Un pilote du pays fut chargé de partir pour la cour, et de faire tous ses efforts pour remettre la lettre à la reine elle-même, qui se trouvait en ce moment au camp royal de Santa-Fé devant la ville de Grenade, dernière forteresse des Maures et qu'on assiégeait. Il s'acquitta fidèlement de sa mission et il revint au bout de quatorze jours rapportant une réponse de cette noble princesse, dans laquelle des remercîments étaient adressés au supérieur pour sa communication, et pour l'inviter lui-même à se rendre à la cour, mais non sans donner les plus vives espérances à Colomb.

Dans l'exaltation de la joie que cette nouvelle causa à Perez, une seule minute ne fut pas perdue, il partit immédiatement.
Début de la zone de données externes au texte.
(** * Fraud risk assessment engine of the payment platform

    A shallow embedding of
      services/anti-fraud-service/src/models/fraud_models.py
      services/anti-fraud-service/src/services/fraud_detection.py
    and the properties of its scoring pipeline.

    Conventions of the embedding.
    - A Python [float] is a rational number ([Q]): sums, products and
      quotients are exact where the interpreter rounds to the nearest
      double, comparisons are the exact ones, [np.clip], [min], [max]
      and [abs] are [Qmin], [Qmax] and [Qabs].  Numeric results are
      compared with [==].  A threshold that exact arithmetic meets with
      equality can fall on either side after rounding, so the
      properties of thresholds on computed values are stated with a
      margin.  NaN is represented where the service can meet one: in
      the numbers that the model artefacts hand back ([pyfloat]).
    - A [datetime] is a number of seconds since the epoch, in UTC.
    - A [dict] is a [gmap] with string keys.
    - An exception is a value of [exn]; [str] gives its message.
    - The collaborators of the service (clock, cache, relational store,
      aggregate queries, alert sink) are the fields of [Env]; what the
      service writes is kept in [World].  The helper methods whose body
      is a constant ([return []], [return False], [return {}],
      [return True]) are embedded as these constants.
    - Two places of [fraud_detection.py] are not valid Python as they
      stand; each is read with the least change, named where the
      method is embedded ([extract_features], [calculate_ml_score]). *)

From Stdlib Require Import QArith Qminmax Qabs Qround Lqa ZArith Lia.
From Stdlib Require Import String List DecimalString.
From stdpp Require Import gmap strings.
Import ListNotations.

#[local] Set Warnings "-register-all".
#[local] Open Scope string_scope.
#[local] Open Scope list_scope.
#[local] Open Scope Q_scope.

(** ** Numbers *)

Definition Qgtb (x y : Q) : bool := negb (Qle_bool x y).
Definition Qgeb (x y : Q) : bool := Qle_bool y x.
Definition Qltb (x y : Q) : bool := negb (Qle_bool y x).
Definition Qleb (x y : Q) : bool := Qle_bool x y.

(** [np.clip(x, lo, hi)] is [minimum(maximum(x, lo), hi)]. *)
Definition np_clip (x lo hi : Q) : Q := Qmin (Qmax x lo) hi.

(** [int(x)] truncates towards zero. *)
Definition int_of_float (x : Q) : Z := Z.quot (Qnum x) (Zpos (Qden x)).

(** [str(n)] for an integer. *)
Definition str_of_int (n : Z) : string := NilZero.string_of_int (Z.to_int n).

(** [sum(xs)]: the accumulator starts at 0 and runs left to right. *)
Definition py_sum (xs : list Q) : Q := fold_left Qplus xs 0.

(** ** Exceptions and the two effect layers *)

Inductive exn : Type :=
| ValidationError (model field : string)
| Exception (message : string).

Definition str (e : exn) : string :=
  match e with
  | ValidationError model field =>
      ("validation error for " ++ model ++ ": " ++ field)%string
  | Exception message => message
  end.

(** A computation that may raise. *)
Inductive result (A : Type) : Type :=
| Ok (a : A)
| Raise (e : exn).
Arguments Ok {A} a.
Arguments Raise {A} e.

#[global] Instance result_ret : MRet result := fun A a => Ok a.
#[global] Instance result_bind : MBind result := fun A B k r =>
  match r with
  | Ok a => k a
  | Raise e => Raise e
  end.

(** [ensure c e] raises [e] unless [c] holds. *)
Definition ensure (c : bool) (e : exn) : result unit :=
  if c then Ok tt else Raise e.

(** ** models/fraud_models.py *)

Inductive RiskLevel := LOW | MEDIUM | HIGH | CRITICAL.
Inductive FraudAction := APPROVE | HOLD | REJECT | MANUAL_REVIEW.
Inductive TransactionType := PAYMENT | WITHDRAWAL | DEPOSIT | REFUND.

Definition RiskLevel_eqb (a b : RiskLevel) : bool :=
  match a, b with
  | LOW, LOW | MEDIUM, MEDIUM | HIGH, HIGH | CRITICAL, CRITICAL => true
  | _, _ => false
  end.

Definition FraudAction_eqb (a b : FraudAction) : bool :=
  match a, b with
  | APPROVE, APPROVE | HOLD, HOLD | REJECT, REJECT
  | MANUAL_REVIEW, MANUAL_REVIEW => true
  | _, _ => false
  end.

(** The values held by a [Dict[str, Any]]. *)
Inductive value : Type :=
| VBool (b : bool)
| VInt (n : Z)
| VFloat (x : Q)
| VStr (s : string)
| VDict (d : gmap string value).

Record Money := {
  amount : Q;
  currency : string;
  precision : Z
}.

(** [Money(amount=.., currency=.., precision=..)]: pydantic checks
    [amount > 0], a currency of exactly three characters and
    [0 <= precision <= 8]. *)
Definition Money_new (amount : Q) (currency : string) (precision : Z)
  : result Money :=
  ensure (Qgtb amount 0) (ValidationError "Money" "amount") ;;
  ensure (Nat.eqb (String.length currency) 3)
          (ValidationError "Money" "currency") ;;
  ensure ((0 <=? precision)%Z && (precision <=? 8)%Z)
          (ValidationError "Money" "precision") ;;
  Ok {| amount := amount; currency := currency; precision := precision |}.

Record GeoLocation := {
  latitude : Q;
  longitude : Q;
  country : string;
  city : option string;
  region : option string
}.

Record DeviceFingerprint := {
  fingerprint : string;
  user_agent : string;
  ip_address : string;
  screen_resolution : option string;
  timezone : option string;
  language : option string;
  platform : option string
}.

Record UserRiskProfile := {
  up_user_id : string;
  base_score : Q;
  transaction_history_score : Q;
  age_score : Q;
  verification_level : string;
  dispute_rate : Q;
  velocity_score : Q;
  last_updated : Z;
  total_transactions : Z;
  total_amount : Money;
  average_transaction_amount : Money;
  account_age_days : Z;
  failed_attempts_24h : Z;
  up_risk_level : RiskLevel
}.

Definition unit_interval (x : Q) : bool := Qleb 0 x && Qleb x 1.

(** [UserRiskProfile(...)]: the five ratios lie in [0,1], the three
    counts are not negative. *)
Definition UserRiskProfile_new (p : UserRiskProfile) : result UserRiskProfile :=
  let bad := ValidationError "UserRiskProfile" in
  ensure (unit_interval (base_score p)) (bad "base_score") ;;
  ensure (unit_interval (transaction_history_score p))
          (bad "transaction_history_score") ;;
  ensure (unit_interval (age_score p)) (bad "age_score") ;;
  ensure (unit_interval (dispute_rate p)) (bad "dispute_rate") ;;
  ensure (unit_interval (velocity_score p)) (bad "velocity_score") ;;
  ensure (0 <=? total_transactions p)%Z (bad "total_transactions") ;;
  ensure (0 <=? account_age_days p)%Z (bad "account_age_days") ;;
  ensure (0 <=? failed_attempts_24h p)%Z (bad "failed_attempts_24h") ;;
  Ok p.

Record FraudRuleResult := {
  rule_name : string;
  triggered : bool;
  score : Q;
  details : gmap string value;
  execution_time_ms : Q
}.

(** [FraudRuleResult(rule_name=.., triggered=.., score=.., details=..,
    execution_time_ms=..)].  The score lies in [0,1];
    [execution_time_ms] has no default, so a call that leaves it out is
    rejected. *)
Definition FraudRuleResult_new (rule_name : string) (triggered : bool)
    (score : Q) (details : gmap string value)
    (execution_time_ms : option Q) : result FraudRuleResult :=
  let bad := ValidationError "FraudRuleResult" in
  ensure (unit_interval score) (bad "score") ;;
  match execution_time_ms with
  | None => Raise (bad "execution_time_ms")
  | Some t =>
      Ok {| rule_name := rule_name; triggered := triggered; score := score;
            details := details; execution_time_ms := t |}
  end.

(** [result.execution_time_ms = t] *)
Definition set_execution_time_ms (r : FraudRuleResult) (t : Q)
  : FraudRuleResult :=
  {| rule_name := rule_name r; triggered := triggered r; score := score r;
     details := details r; execution_time_ms := t |}.

Record Transaction := {
  id : string;
  user_id : string;
  type : TransactionType;
  tx_amount : Money;
  timestamp : Z;
  device_fingerprint : DeviceFingerprint;
  geolocation : GeoLocation;
  recipient_id : option string;
  tx_description : option string;
  metadata : gmap string value
}.

Record FraudAssessment := {
  fa_id : string;
  fa_user_id : string;
  transaction_id : option string;
  withdrawal_id : option string;
  fa_score : Q;
  risk_level : RiskLevel;
  rules : list FraudRuleResult;
  ml_score : option Q;
  action : FraudAction;
  reason : string;
  confidence : Q;
  assessment_time_ms : Q;
  created_at : Z;
  requires_manual_review : bool;
  reviewed_by : option string;
  reviewed_at : option Z;
  review_notes : option string
}.

(** [FraudAssessment(...)]: score and confidence lie in [0,1], and so
    does the model score when there is one. *)
Definition FraudAssessment_new (a : FraudAssessment) : result FraudAssessment :=
  let bad := ValidationError "FraudAssessment" in
  ensure (unit_interval (fa_score a)) (bad "score") ;;
  ensure (match ml_score a with
                | Some m => unit_interval m
                | None => true
                end) (bad "ml_score") ;;
  ensure (unit_interval (confidence a)) (bad "confidence") ;;
  Ok a.

Record VelocityCheck := {
  window_minutes : Z;
  max_transactions : Z;
  max_amount : option Money;
  cooldown_minutes : option Z
}.

Record FraudDetectionRequest := {
  req_user_id : string;
  transaction : option Transaction;
  withdrawal_request : option (gmap string value);
  context : gmap string value;
  force_assessment : bool
}.

Record FraudDetectionResponse := {
  success : bool;
  assessment : option FraudAssessment;
  error : option string;
  processing_time_ms : Q;
  correlation_id : string
}.

(** ** The service object and its collaborators *)

(** An entry of [self.fraud_rules]. *)
Record RuleConfig := {
  name : string;
  description : string;
  weight : Q;
  rc_action : FraudAction;
  enabled : bool
}.

(** A number that a model artefact hands back: a float that is a number,
    or NaN. *)
Inductive pyfloat : Type :=
| Num (x : Q)
| NaN.

(** What [self.ml_model] predicts with: a classifier has
    [predict_proba] and yields the two class probabilities of the first
    row, any other object is asked for [decision_function] and yields
    the decision score of the first row. *)
Inductive Predictor : Type :=
| Classifier (predict_proba : list Q -> result (pyfloat * pyfloat))
| AnomalyScorer (decision_function : list Q -> result pyfloat).

(** The object in [self.ml_model].  [truth_value] is [bool(model)]:
    Python asks [__bool__], else [__len__], and either may raise (the
    length of an ensemble of scikit-learn is the number of its fitted
    estimators, which do not exist before [fit]). *)
Record MLModel := {
  truth_value : result bool;
  predictor : Predictor
}.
Son empressement à voir la reine fut satisfait dès son arrivée à la cour. On comprend la chaleur qu'il mit à plaider la cause de son ami; il invoqua la terre et le ciel; il chercha à intéresser la gloire de la reine autant que sa conscience à une entreprise qui transporterait des nations entières de l'idolâtrie à la foi, et il trouva de la persuasion et de la vivacité dans la passion de la grandeur de sa patrie et dans les sentiments de la plus vive amitié. Isabelle, qui, à ce qu'il paraît, n'avait jamais entendu parler de Colomb que d'une manière peu sérieuse, et dont le cœur était toujours ouvert à ce qui portait l'empreinte de la noblesse et de la grandeur, ne put que se rendre à l'éloquence honnête et zélée d'un tel avocat. Elle ordonna sans délai que Colomb fût mandé devant elle, et qu'une somme d'argent lui fût envoyée pour son voyage afin qu'il pût se présenter convenablement à la cour. Colomb apprit ce résultat des démarches de Perez de Marchena avec enthousiasme, et il se mit aussitôt en route pour le camp de Santa-Fé.